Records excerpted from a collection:

►

Definition with_password : ClientConfig :=
  set_wallet DefaultClientConfig (set_wallet_password (ClientConfig.Wallet DefaultClientConfig) "hunter2").
Definition secret_service : DemoService := start_with (Ok keyed_nodes) with_password [] demo_adapter (demo_enforcer true).

Lemma config_keeps_secrets_witness :
  let d := dispatch (fun _ => "error") secret_service OpSetConfig "redacted" (demo_sio []) in
  d.2 = Ok (RConfig (Redacted with_password)) ∧ cfg (app d.1) = with_password.
Proof.
  set (d := dispatch _ _ _ _ _). assert (d.2 = Ok (RConfig (Redacted with_password))) as E by (vm_compute; reflexivity).
  assert (dispatch (fun _ => "error") secret_service OpSetConfig "redacted" (demo_sio [])
    = (d.1, Ok (RConfig (Redacted with_password)))) as Ed by (rewrite <- E; apply surjective_pairing).
  destruct (config_keeps_secrets (fun _ => "error") secret_service d.1 OpSetConfig "redacted" (demo_sio [])
    (Redacted with_password) Ed) as (_ & _ & _ & [[Hx _]|[_ Hc]]); [discriminate Hx|].
  split; [exact E|]. exact (Hc eq_refl).
Defined.

Lemma daemon_never_connects_witness :
  node (app (serve "secret|connect|n1" [] (start DefaultClientConfig [] demo_adapter (demo_enforcer true)))) = None.
Proof.
  exact (proj1 (daemon_never_connects (fun _ => "error") demo_marshal demo_text demo_server demo_tick
    DefaultClientConfig [] demo_adapter (demo_enforcer true) _ (rtc_once _ _ (served _ _ _)))).
Defined.

(** Changing the resolver mode of a running connection changes the report, not
    the resolvers: the enforcer is not asked. *)
Definition system_dns : ClientConfig :=
  let d := ClientConfig.DNS DefaultClientConfig in
  let c := DefaultClientConfig in
  mkClientConfig (Network c) (ClientConfig.Dero c) (ClientConfig.Wallet c)
    (mkDNSConfig "SYSTEM" (Servers d) (DoHURL d) (IPv6Upstream d)) (KillSwitch c) (AutoConnect c) (Region c)
    (ClientConfig.Multihop c) (ClientConfig.Cover c) (ClientConfig.Payments c) (ClientConfig.Logging c).
Example dns_report_follows_config :
  let a := app (serve "secret|connect|n1" [] (start_with (Ok keyed_nodes) system_dns [] demo_adapter (demo_enforcer true))) in
  let b := (UpdateConfig a DefaultClientConfig (Ok tt)).1 in
  Diag.OK (d_DNSRoute (Diagnose (fun _ => "error") a 0 0)) = false
  ∧ Diag.OK (d_DNSRoute (Diagnose (fun _ => "error") b 0 0)) = true
  ∧ (dnsMode <$> enforcer b) = Some "SYSTEM".
Proof. vm_compute. split_and!; reflexivity. Qed.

◄

*Task to carry out*. Above are the records; copy exactly the lines from the line with "destruct (config_keeps_secrets (fun" through the line with "let b := (UpdateConfig", both included.

*Answer to the exercise*.
  destruct (config_keeps_secrets (fun _ => "error") secret_service d.1 OpSetConfig "redacted" (demo_sio [])
    (Redacted with_password) Ed) as (_ & _ & _ & [[Hx _]|[_ Hc]]); [discriminate Hx|].
  split; [exact E|]. exact (Hc eq_refl).
Defined.

Lemma daemon_never_connects_witness :
  node (app (serve "secret|connect|n1" [] (start DefaultClientConfig [] demo_adapter (demo_enforcer true)))) = None.
Proof.
  exact (proj1 (daemon_never_connects (fun _ => "error") demo_marshal demo_text demo_server demo_tick
    DefaultClientConfig [] demo_adapter (demo_enforcer true) _ (rtc_once _ _ (served _ _ _)))).
Defined.

(** Changing the resolver mode of a running connection changes the report, not
    the resolvers: the enforcer is not asked. *)
Definition system_dns : ClientConfig :=
  let d := ClientConfig.DNS DefaultClientConfig in
  let c := DefaultClientConfig in
  mkClientConfig (Network c) (ClientConfig.Dero c) (ClientConfig.Wallet c)
    (mkDNSConfig "SYSTEM" (Servers d) (DoHURL d) (IPv6Upstream d)) (KillSwitch c) (AutoConnect c) (Region c)
    (ClientConfig.Multihop c) (ClientConfig.Cover c) (ClientConfig.Payments c) (ClientConfig.Logging c).
Example dns_report_follows_config :
  let a := app (serve "secret|connect|n1" [] (start_with (Ok keyed_nodes) system_dns [] demo_adapter (demo_enforcer true))) in
  let b := (UpdateConfig a DefaultClientConfig (Ok tt)).1 in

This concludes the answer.